On Computing Geodesics in Baumslag-Solitar Groups

TL;DR

This paper introduces a new normal form for elements in Baumslag-Solitar groups that closely approximates geodesic paths, and provides polynomial-time algorithms for computing these forms when p divides q.

Contribution

It defines the peak normal form for Baumslag-Solitar groups and demonstrates polynomial-time computability when p divides q, advancing understanding of geodesic problems in these groups.

Findings

Peak normal form is close to length-lexicographical form and is geodesic.

Polynomial-time algorithm for computing peak normal form when p divides q.

Reduction of geodesic computation to Britton-reduced words with specific t-sequences.

Abstract

We introduce the peak normal form of elements of the Baumslag-Solitar groups BS(p,q). This normal form is very close to the length-lexicographical normal form, but more symmetric. Both normal forms are geodesic. This means the normal form of an element $u^{-1}v$ yields the shortest path between $u$ and $v$ in the Cayley graph. For horocyclic elements the peak normal form and the length-lexicographical normal form coincide. The main result of this paper is that we can compute the peak normal form in polynomial time if $p$ divides $q$. As consequence we can compute geodesic lengths in this case.

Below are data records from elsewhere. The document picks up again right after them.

(* ===== verification/HeaderIn.v ===== *)
(** * The header of a dynamic block in the decoder (partial/libz_j/inflate.c)

    TABLE, LENLENS and CODELENS of [j_inflate] are the programs of Headers.v on
    the machine's own state, whose DROPBITS captures the header: the instance,
    the equations, and the turn that reads a header. *)
From Stdlib Require Import FunctionalExtensionality.
From S2P Require Import Prelude DeflateTables Inftrees Zlib Trees Format Encode Rle Bitstream.
From S2P Require DeflateState Deflate HeaderOut.
From S2P Require Import InflateState Inffast Inflate Codebook Huffman Builds Headers Decoding Capture.

(** ** The instance *)

Abbreviation im_fields := (view code_ptr IM.inflate_mode).
Definition state_view (st : inflate_state) (ret : Z) : im_fields :=
  mk_view code_ptr IM.inflate_mode (nlen st) (ndist st) (ncode st) (have st) (lens st) (codes st) (work st) (next st)
    (lencode st) (lenbits st) (distcode st) (distbits st) (mode st) ret ∅ ∅ ∅ 0 0.
Definition state_with (v : im_fields) (st : inflate_state) : inflate_state :=
  st <| nlen := v_nlen v |> <| ndist := v_ndist v |> <| ncode := v_ncode v |> <| have := v_have v |>
      <| lens := v_lens v |> <| codes := v_codes v |> <| work := v_work v |> <| next := v_next v |>
      <| lencode := v_lencode v |> <| lenbits := v_lenbits v |> <| distcode := v_distcode v |> <| distbits := v_distbits v |>
      <| mode := v_mode v |>.
Definition im_view (s : im) : im_fields := state_view (state s) (l_ret s).
Definition im_with (v : im_fields) (s : im) : im := s <| state := state_with v (state s) |> <| l_ret := v_ret v |>.
(** a header is being captured *)
Record capturing (s : im) : Prop := {
  cp_reader : reader_ok s;
  cp_flag : header_flag (state s) = 1;
  cp_ok : capture_ok (state s) }.
#[export] Instance im_header : HeaderOps im code_ptr IM.inflate_mode := {
  hm_get := im_view; hm_set := im_with; hm_my := false; hm_limit := true; hm_ptr := Codes;
  hm_at s i := code_at (state s) (lencode (state s)) i;
  hm_lenlens := IM.LENLENS; hm_codelens := IM.CODELENS; hm_done := IM.SEND_HEADER;
  hm_is_bad m := bool_decide (m = IM.BAD); hm_bad := bad; hm_drop := DROPBITS;
  hm_ok := capturing; hm_took w s s' := captures (state s) (state s') w /\ im_outer s' = im_outer s }.

Lemma state_with_with v v' st : state_with v (state_with v' st) = state_with v st.
Proof. destruct st. reflexivity. Qed.
Lemma state_with_view st ret : state_with (state_view st ret) st = st.
Proof. destruct st. reflexivity. Qed.
Lemma captures_same st : capture_ok st -> captures st st [].
Proof. intros H. split; [by rewrite app_nil_r|done|done]. Qed.
Lemma uncaptured_with v st : uncaptured (state_with v st) = state_with v (uncaptured st).
Proof. reflexivity. Qed.
Lemma captures_with v st st' w : captures st st' w -> captures (state_with v st) (state_with v st') w.
Proof.
  intros [A B C]. destruct (captures_upd st' (state_with v st') _ eq_refl B A) as [D E]. split; [exact E|exact D|].
  by rewrite !uncaptured_with, C.
Qed.
#[export] Instance im_header_laws : HeaderLaws im code_ptr IM.inflate_mode.
Proof.
  split; cbn [hm_get hm_set hm_my hm_limit hm_ptr hm_at hm_codelens hm_is_bad hm_drop hm_ok hm_took im_header].
  - intros v s. destruct v. reflexivity.
  - intros v v' s. unfold im_with. cbn [state set_field]. by rewrite state_with_with.
  - intros s. unfold im_with, im_view. cbn [state_view v_ret]. rewrite state_with_view. by destruct s.
  - done.
  - done.
  - done.
  - intros v s [[A B C] D [E F]]. split; [by split|exact D|by split].
  - by intros s [? _ _].
  - intros s s' [A B C] [D _ E]. assert (T : state s' = state s) by exact (f_equal state E).
    split; [split; [done|by rewrite T..]|]. split; [rewrite T; by apply captures_same|exact (f_equal im_outer E)].
  - intros w w' s1 s2 s3 [A B] [C D]. split; [by eapply captures_trans|congruence].
  - intros w v s s' [A B]. split; [by apply captures_with|].
    unfold im_outer in *. injection B as B1 B2 B3 B4 B5 B6 B7 B8 B9 B10.
    cbn [im_with strm glob l_put l_left l_in l_out l_ret set_field]. congruence.
  - intros w s s' [[_ _ A] B].
    transitivity (state_view (uncaptured (state s')) (l_ret s')); [reflexivity|]. rewrite A.
    assert (R : l_ret s' = l_ret s) by exact (f_equal (fun x => x.2.2) B). by rewrite R.
  - intros n w rest s [A B C] Hw Hl Hb Hn. destruct (DROPBITS_header n s w rest A B C Hw Hl Hb Hn) as (s' & E & O & T & D & K & I).
    exists s'. split; [done|]. split; [split; [done| |by destruct K]|done].
    rewrite <- B. exact (f_equal header_flag (ca_rest _ _ _ K)).
  - intros o i s E. unfold im_view in E. cbn [state_view v_lencode] in E. rewrite E. reflexivity.
  - done.
Qed.

(** ** The handlers are the programs *)

Lemma im_put_lens_run : put_lens = fun n x st => let p := put_run n x (lens st, have st) in st <| lens := p.1 |> <| have := p.2 |>.
Proof.
  extensionality n; extensionality x; extensionality st. revert st.
  induction n as [|n IH]; intros st; cbn [put_lens put_run]; [by destruct st|]. by rewrite IH.
Qed.
Lemma im_zero_lens_run n st : zero_lens n st = let p := zero_run n (lens st, have st) in st <| lens := p.1 |> <| have := p.2 |>.
Proof.
  revert st. induction n as [|n IH]; intros st; cbn [zero_lens zero_run fst snd]; [by destruct st|].
  destruct (_ <? _); [by rewrite IH|by destruct st].
Qed.
Lemma im_upd_zero_lens n : upd (zero_lens n) = mod_view (on_run (zero_run n)).
Proof. extensionality s. unfold upd, mod_view, modify. rewrite im_zero_lens_run. reflexivity. Qed.
Lemma im_lenlens_program : lenlens_turn = g_lenlens_turn.
Proof. reflexivity. Qed.
Lemma im_codelens_program : codelens_turn = g_codelens_turn.
Proof. unfold codelens_turn. rewrite im_put_lens_run. reflexivity. Qed.
#[local] Opaque inflate_table_gen.
Lemma im_CODELENS_program flush : h_CODELENS flush = g_CODELENS flush.
Proof. unfold h_CODELENS, g_CODELENS. rewrite im_codelens_program. reflexivity. Qed.
Lemma im_LENLENS_program flush : h_LENLENS flush = g_LENLENS flush.
Proof.
  unfold h_LENLENS, g_LENLENS. rewrite im_lenlens_program, im_upd_zero_lens.
  do 3 (apply bind_cong; [reflexivity|intros _]). apply bind_cong; [reflexivity|intros ret].
  destruct (negb _); [reflexivity|]. rewrite im_CODELENS_program. reflexivity.
Qed.
Lemma im_TABLE_program flush : h_TABLE flush = g_TABLE flush.
Proof. unfold h_TABLE, g_TABLE. rewrite im_LENLENS_program. reflexivity. Qed.

(** ** The turn *)

Lemma view_tables h st ret : tables_of h (state_view st ret) -> tables (dyn_tree (dh_lit h)) (dyn_tree (dh_dist h)) st.
Proof.
  intros [_ _ (o & E & T) (o' & E' & T') _]. unfold tables.
  change (v_lencode (state_view st ret)) with (lencode st) in E. change (v_distcode (state_view st ret)) with (distcode st) in E'.
  rewrite E, E'. split; [exact T|exact T'].
Qed.
Lemma turn_TABLE_in flush s h rest :
  header_ok h -> mode (state s) = IM.TABLE -> flush <> Z_TREES -> capturing s -> l_bits s < 8 -> l_ret s = Z_OK ->
  stream s = header_bits h ++ rest ->
  exists s' v, dispatch flush s = (s', inr tt) /\ capturing s' /\ l_bits s' < 8 /\ stream s' = rest
    /\ captured (state s') = captured (state s) ++ header_bits h /\ uncaptured (state s') = uncaptured (state_with v (state s))
    /\ mode (state s') = IM.SEND_HEADER /\ im_outer s' = im_outer s
    /\ tables (dyn_tree (dh_lit h)) (dyn_tree (dh_dist h)) (state s').
Proof.
  intros Hh Hm Hf Hs Hb Hret Hw. unfold dispatch. rewrite bind_gets, Hm, im_TABLE_program.
  assert (Hs0 : hm_ok (P := code_ptr) (Mo := IM.inflate_mode) s) by exact Hs.
  destruct (TABLE_run (S := im) (P := code_ptr) (Mo := IM.inflate_mode) flush s h rest Hh Hs0 Hf Hb eq_refl eq_refl eq_refl Hw)
    as (s' & E & [R1 _ (v & [K1 _ K3] & K4)] & T & B & V & _ & _).
  exists s', v. split; [exact E|]. split; [exact R1|]. split; [exact B|]. split; [exact T|]. split; [exact K1|]. split; [exact K3|].
  split; [exact (to_mode _ _ V)|]. split; [|exact (view_tables _ _ _ V)].
  pose proof (to_ret _ _ V : l_ret s' = 0) as R. unfold im_outer in *. injection K4 as F1 F2 F3 F4 F5 F6 F7 F8 F9 _.
  cbn [im_with strm glob l_put l_left l_in l_out l_ret set_field] in *. rewrite Hret. change Z_OK with 0. congruence.
Qed.

(** C35. Capturing a dynamic header: one turn in the mode TABLE, on input that starts with the bits of any well-formed
    header, reads exactly these bits, appends them to the captured ones, and leaves tables that decode the canonical
    codes of the two sets of lengths; the output and everything outside the header's fields is as before. *)
Theorem header_captured flush s h rest :
  header_ok h -> mode (state s) = IM.TABLE -> flush <> Z_TREES -> capturing s -> l_bits s < 8 -> l_ret s = Z_OK ->
  stream s = header_bits h ++ rest ->
  exists s' v, dispatch flush s = (s', inr tt) /\ capturing s' /\ l_bits s' < 8 /\ stream s' = rest
    /\ captured (state s') = captured (state s) ++ header_bits h /\ uncaptured (state s') = uncaptured (state_with v (state s))
    /\ mode (state s') = IM.SEND_HEADER /\ im_outer s' = im_outer s
    /\ tables (dyn_tree (dh_lit h)) (dyn_tree (dh_dist h)) (state s').
Proof. apply turn_TABLE_in. Qed.
Definition demo_table_im : im :=
  demo_im <| state := state demo_im <| mode := IM.TABLE |> <| header_flag := 1 |> |> <| l_next := pack (header_bits demo_dynamic) |>.
Lemma header_captured_witness :
  exists s' v, dispatch Z_NO_FLUSH demo_table_im = (s', inr tt) /\ captured (state s') = header_bits demo_dynamic
    /\ uncaptured (state s') = uncaptured (state_with v (state demo_table_im))
    /\ tables (dyn_tree (dh_lit demo_dynamic)) (dyn_tree (dh_dist demo_dynamic)) (state s').
Proof.
  destruct (header_captured Z_NO_FLUSH demo_table_im demo_dynamic (padding (Z.of_nat (length (header_bits demo_dynamic)))) demo_dynamic_ok)
    as (s' & v & E & _ & _ & _ & C & U & _ & _ & T); try reflexivity.
  - discriminate.
  - split; [split; [cbn; lia|cbn; lia|apply pack_spec]|reflexivity|]. split; [unfold bits_ok; cbn; lia|constructor].
  - exists s', v. split; [exact E|]. split; [exact C|]. split; [exact U|exact T].
Defined.

Lemma inflate_stream_run flush zs st g d rest bs b :
  owned zs st -> started st -> next_out_null zs = false -> next_in_null zs = false -> flush <> Z_BLOCK -> flush <> Z_TREES ->
  Forall block_ok (bs ++ [b]) -> next_in zs = d ++ rest -> bytes_ok (next_in zs) -> bytes_bits d = stream_enc 0 bs b ->
  Z.of_nat (length (stream_ins bs b)) <= avail_out zs < 2 ^ 32 ->
  exists zs' st' g', j_inflate zs (Some st) g flush = Some (zs', Some st', g', Z_STREAM_END)
    /\ next_in zs' = rest /\ next_out zs' = next_out zs ++ stream_ins bs b
    /\ avail_out zs' = avail_out zs - Z.of_nat (length (stream_ins bs b)) /\ hold st' = 0 /\ bits st' = 0.
Proof.
  intros Ho Hst Hno Hni Hf1 Hf2 Hok Hin Hy Hd Hroom. unfold j_inflate. rewrite (owned_check _ _ Ho), Hno, Hni. cbn [orb andb].
  rewrite bool_decide_eq_false_2 by (rewrite (sd_mode _ Hst); discriminate). cbv zeta.
  match goal with |- context [run (inflate_fuel ?x) flush ?x] => set (s := x) end.
  destruct (run_inflate flush zs st g d rest bs b (inflate_fuel s) Hst Hf1 Hf2 Hok Hin Hy Hd Hroom) as (s' & E & N & B & H & W & P & L & R).
  { unfold inflate_fuel. change (l_left s) with (avail_out zs). lia. }
  change (run (inflate_fuel s) flush s = (s', Leave)) in E. rewrite E. unfold inf_leave. cbv zeta.
  match goal with |- context [Z.land (wrap ?x) 4] => change (wrap x) with (wrap (state s')) end. rewrite W.
  change (negb (Z.land 0 4 =? 0)) with false. cbn [andb].
  match goal with |- context [l_ret ?x] => change (l_ret x) with (l_ret s') end. rewrite R.
  change (Z_STREAM_END =? Z_OK) with false. rewrite andb_false_r.
  eexists _, _, _. split; [reflexivity|]. split; [exact N|]. split; [exact P|]. split; [exact L|]. split; [exact H|exact B].
Qed.
(** DROPBITS in the state: the bits are captured, or nothing changes *)
Record dropped (n : Z) (st : inflate_state) (g : inf_globals) (st' : inflate_state) (g' : inf_globals) : Prop := {
  dp_rest : uncaptured st' = uncaptured st;
  dp_ins : (ins_buffer_index g', ins_buffer_have g', ins_type g') = (ins_buffer_index g, ins_buffer_have g, ins_type g);
  dp_off : header_flag st = 0 -> st' = st /\ g' = g;
  dp_cap : forall c, capturing st c -> capturing st' (c + n) /\ cap st' = cap st + n }.
Lemma w_DROP {B} tot (k : unit -> M im B) Q E s y l r st g n :
  has tot s y l r st g -> 0 <= n <= rd_bits s -> n <= 16 ->
  (forall s' st' g', has tot s' (y - n) l r st' g' -> rd_bits s' = rd_bits s - n -> dropped n st g st' g' -> wp (k tt) Q E s') ->
  wp (DROPBITS n ≫= k) Q E s.
Proof.
  intros Hh Hn H16 HQ. unfold DROPBITS. unfold wp. rewrite bind_bind. apply wp_modify. rewrite (ha_st _ _ _ _ _ _ _ Hh), (ha_glob _ _ _ _ _ _ _ Hh).
  destruct (Z.eqb_spec (header_flag st) 0) as [F|F]; cbn [negb].
  - apply (w_drop tot k Q E s y l r st g Hh n Hn). intros s' H1 H2. apply (HQ s' st g); [done|done|].
    split; [done|done|done|]. intros c [C _ _ _ _]. congruence.
  - set (st1 := my_send_bits st (BITS n s) n). set (s1 := s <| state := _ |> <| glob := _ |>).
    assert (H1 : has tot s1 y l r st1 (g <| HEADER_BITS_CNT := u64 (HEADER_BITS_CNT g + n) |>)).
    { destruct Hh as [H1 H2 H3 H4 H5 H6 H7 H8 H9]. split; try done. by apply (reader_locals s). }
    change (wp (drop_bits n ≫= k) Q E s1). apply (w_drop tot k Q E s1 y l r _ _ H1 n Hn). intros s' H2 H3.
    apply (HQ s' _ _ H2 H3). split; [apply send_uncaptured|done|done|]. intros c [C1 C2 C3 C4 C5].
    destruct (send_cap st (BITS n s) n ltac:(lia) C4 C3) as (A1 & A2 & A3). fold st1 in A1, A2, A3. split; [|done].
    pose proof (send_uncaptured st (BITS n s) n) as U. fold st1 in U.
    split; [rewrite <- C1; exact (f_equal header_flag U)|rewrite <- C2; exact (f_equal header_index U)|done|done|lia].
Qed.
Record DeviceConfig : Type := {
  Enabled : bool;
  MinSizeBytes : Z;
  AllowedFilesystems : list string;
  ExcludePatterns : list string
}.

Record Config : Type := {
  DestinationPath : string;
  Transfer : TransferConfig;
  Parsing : ParsingConfig;
  Email : EmailConfig;
  DeviceDetection : DeviceConfig
}.

Definition setMaxWorkers (c : Config) (n : Z) : Config :=
  {| DestinationPath := DestinationPath c;
     Transfer := {| MaxWorkers := n;
                    BufferSize := BufferSize (Transfer c);
                    VerifyChecksums := VerifyChecksums (Transfer c);
                    MaxRetries := MaxRetries (Transfer c);
                    PriorityPrefixes := PriorityPrefixes (Transfer c) |};
     Parsing := Parsing c; Email := Email c; DeviceDetection := DeviceDetection c |}.

Definition setBufferSize (c : Config) (n : Z) : Config :=
  {| DestinationPath := DestinationPath c;
     Transfer := {| MaxWorkers := MaxWorkers (Transfer c);
                    BufferSize := n;
                    VerifyChecksums := VerifyChecksums (Transfer c);
                    MaxRetries := MaxRetries (Transfer c);
                    PriorityPrefixes := PriorityPrefixes (Transfer c) |};
     Parsing := Parsing c; Email := Email c; DeviceDetection := DeviceDetection c |}.
(* ===== verification/Prelude.v ===== *)
(** * Sigil SIEM: a model of the Rust workspace under [src/crates], with proofs

    Sigil takes in logs and endpoint telemetry, normalises and enriches them,
    matches Sigma rules and detectors, keeps events in a searchable hot tier
    and a columnar cold tier, groups related events into incidents, and
    serves all of it over an HTTP interface.  Nodes form a Raft cluster.
    This library translates the program's own logic into executable
    definitions and proves what makes it correct.

    ** The parts, from the wire to the operator

    - Ingest.  [Tailer] is the file input and [Listen] the syslog listeners
      ([sigil-ingest/src/input.rs]); [Codec], [Cef] and [Leef] decode frames ([codec.rs], [cef.rs],
      [leef.rs]); [Template] mines message templates ([template.rs]);
      [Normalize] turns a record into an event ([sigil-normalize]); [Core] is
      the event model ([sigil-core]).
    - Enrichment and detection.  [Enrich] ([sigil-enrich]); [SigmaCondition],
      [SigmaMatcher], [SigmaEngine] and [SigmaCorrelation] ([sigil-sigma]:
      [condition.rs], [matcher.rs], [rule.rs], [engine.rs], [correlation.rs],
      [hunt.rs]); [Detect] ([sigil-detect]); [Plugin] ([sigil-plugin-wasm]).
    - Storage.  [Columnar], [Segments], [Tiering] ([sigil-index]:
      [columnar.rs], [catalog.rs], [store.rs], [object.rs]); [HotIndex]
      ([lib.rs], [analytics.rs]); [Store] ([sigil-store]); [ColdTier] is the
      interface the pipeline uses.
    - Correlation.  [Graph] ([sigil-graph]); [Vectors], [Embed], [Causal],
      [Campaign], [Campaigns], [Incident] ([sigil-correlate]: [vector.rs],
      [triplet.rs] and [embed.rs], [attack.rs], [causal.rs] and
      [pathselect.rs], [campaign.rs], [incident.rs]; [sigil-correlate-rl]);
      [Metrics] and [Harness] measure it ([sigil-eval]).
    - The node.  [Pipeline] composes all of the above as the loop of
      [sigil-cli/src/run.rs]; [Startup] is what a configuration starts and
      how the loop ends; [Replay] reads files instead ([replay_file],
      [analyze_file], [cmd_hunt]); [Outputs] delivers alerts ([output.rs],
      [output/]); [Cli] is the command line ([main.rs]).
    - Endpoint agents.  [Edr] and [EdrMap] ([sigil-edr]) are the gateway;
      [Host], [Collect], [Respond], [Uplink] the agent ([sigil-agent]: the
      host it runs on, [collector], [response], [config.rs] and
      [transport.rs]); [Link] joins the two.
    - Control.  [Config], [Plan] ([sigil-config]); [Auth], [ConfigExt],
      [Dsl], [Api], [ApiSpec], [Routes] ([sigil-api]; [Routes] is the router,
      the request bodies and the read handlers).
    - Cluster.  [Raft], [RaftNet], [Cluster], [Bus] ([sigil-cluster]:
      [raft.rs], its driver over a network, [shard.rs], [role.rs] and the
      framing of [transport.rs], the buses of [transport.rs]).
    - Shared.  This file (errors, the result monad, strings, lists), [Utf8],
      [Text], [Containers], [Yaml], [Serde], [Float].

    Definitions keep the names of the Rust items, with a prefix where two
    crates use one name.  The interfaces between components are classes:
    [SavedStore] (what [Edr] needs of [Store]), [ColdTier] (what [Pipeline]
    needs of the columnar store), [Embedder] and
    [PathSelector] (the traits of [sigil-correlate]), [Tantivy], [PathRouter]
    (what [HotIndex] and [Routes] need of the search library and of axum), [Serde], [JsonText], [JsonParse], [Arrow],
    [Casing], [FloatText] (what the components need of libraries).

    ** How code is modelled

    - A fallible function returns [result], or the error values the code
      distinguishes; the text inside an error is dropped, since no code reads
      it.  A panic (slice bounds, [unwrap], [unreachable]) is [None] or a
      constructor of its own, and the theorems say when it cannot happen.
    - A [&mut self] method takes the state and returns it; where calls of the
      file system, an object store or the index may fail, the operation runs
      in a monad that takes the outcome of each call from a list of faults
      ([Segments.IO], [Pipeline.M], [Tailer]).  Theorems quantify over that
      list.
    - Machine integers are [Z] with the wrap-around of the release profile
      where the code computes with them, and unbounded where only order or
      equality matters; [f32] and [f64] are the executable IEEE 754 numbers
      of the Standard Library, rounding to nearest even.  Strings are lists of
      bytes; code that works on characters is modelled on their UTF-8 form.
    - A [HashMap] is a [gmap]; where the order of its entries shows, that
      order is a parameter.  A [BTreeMap] is a sorted association list.
    - The clock, fresh identifiers and random numbers are arguments.
    - Code outside [src] is a parameter with its documented behaviour as a
      law of a class: [serde_json], [serde_yaml], [regex], Arrow and Parquet,
      argon2, the token library, ed25519, SHA-256, the WASM engine, Tantivy,
      DataFusion, axum's look-up of a path, the firewall tool, the order of
      process tables and hash maps, [DefaultHasher], logarithms, Unicode case
      tables, the decimal form of floating-point numbers.  Every
      theorem that uses such a law is applied to a concrete instance in its
      witness.

    ** What is proved

    - Safety of consensus: no two leaders of a term in any run over a network
      that loses and reorders messages; a node never panics on messages of
      such a run; the commit rule; a leader brings followers up to date.
      The bus under it delivers each message at most once over links that
      break and reconnect.
    - Nothing is lost or invented between the wire and storage: the tailer
      hands over each complete line, each record becomes an event with its
      raw bytes, the node loop keeps every routed event in both tiers, the
      tiered store reads back what was written through faults, migrations and
      retention, segments round-trip, the hot index implements the state the
      loop gives it and a search returns the newest matches.  A replay stores
      each record of a file, a hunt over the archive finds what live detection
      would have, and a node runs until it is interrupted or drained, with the
      last commit and roll done.
    - Detection means what the rule says: the condition parser is its
      grammar, a compiled rule fires iff its meaning holds, sliding windows
      equal a look-back over the whole history, detectors and enrichers do
      exactly what their settings say.
    - The agent tells the truth: what the gateway stores follows the processes
      that run, telemetry arrives once and in order, a quarantined file is
      never lost, the isolation flag is the state of the firewall, and the
      audit record of a command is settled by what the host did.
    - Alerts reach every configured service, whatever the others answer.
    - Control is guarded: every route but three is under the guard; roles, tokens, plugin signatures and capabilities,
      SQL from the query language, secrets of the configuration.
    - Correlation groups exactly what is linked: campaigns are the components
      of the link relation, incidents are chains in time order whose steps
      share entities, beam search is optimal where the beam is not cut, and
      the nearest-neighbour index never panics.
    - Round trips of the codecs, the condition printer and the secrets forms;
      exact fault conditions of the arithmetic that can panic.

    ** Bounds and fuel

    Loops that are not structural carry fuel that the theorems show to be
    enough: the condition parser (the number of tokens), [find] of the
    disjoint sets and the graph walks (the number of elements), the descent
    and the searches of the nearest-neighbour index, the beam search and the
    greedy rollout (the number of nodes and one more), readers of lines and
    frames (the number of bytes).  No theorem is
    of the form "if it returns": totality is part of the statement.

    ** Not modelled

    System calls, sockets, HTTP and gRPC transport, TLS, task scheduling and
    the time it takes: models take what these return.  The insides of Tantivy,
    DataFusion, axum and the YAML and JSON parsers.  The isolation of macOS
    and Windows hosts.  The contents of the event streams, of the OpenAPI
    document and of the JSON Schema, which are constants.  Parsing of command
    line arguments; texts of errors, logs and reports.  The machine-learning
    client, which forwards to generated code, and its sidecar; generated
    code; the web frontend; deployment files. *)
From stdpp Require Export base tactics numbers list gmap strings fin_maps.
From stdpp Require Export sorting.
From Stdlib Require Export Ascii Sorted.
From Stdlib Require Import Lia.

In particular, this gives a partial answer to Question 1 in Elder et al. 2009, arXiv.org:0907.3258. For arbitrary $p$ and $q$ it is possible to compute the peak normal form (length-lexicolgraphical normal form resp.) also for elements in the horocyclic subgroup and, more generally, for elements which we call hills. This approach leads to a linear time reduction of the problem of computing geodesics to the problem of computing geodesics for Britton-reduced words where the $t$-sequence starts with $t^{-1}$ and ends with $t$. To solve the general case in polynomial time for arbitrary $p$ and $q$ remains a challenging open problem.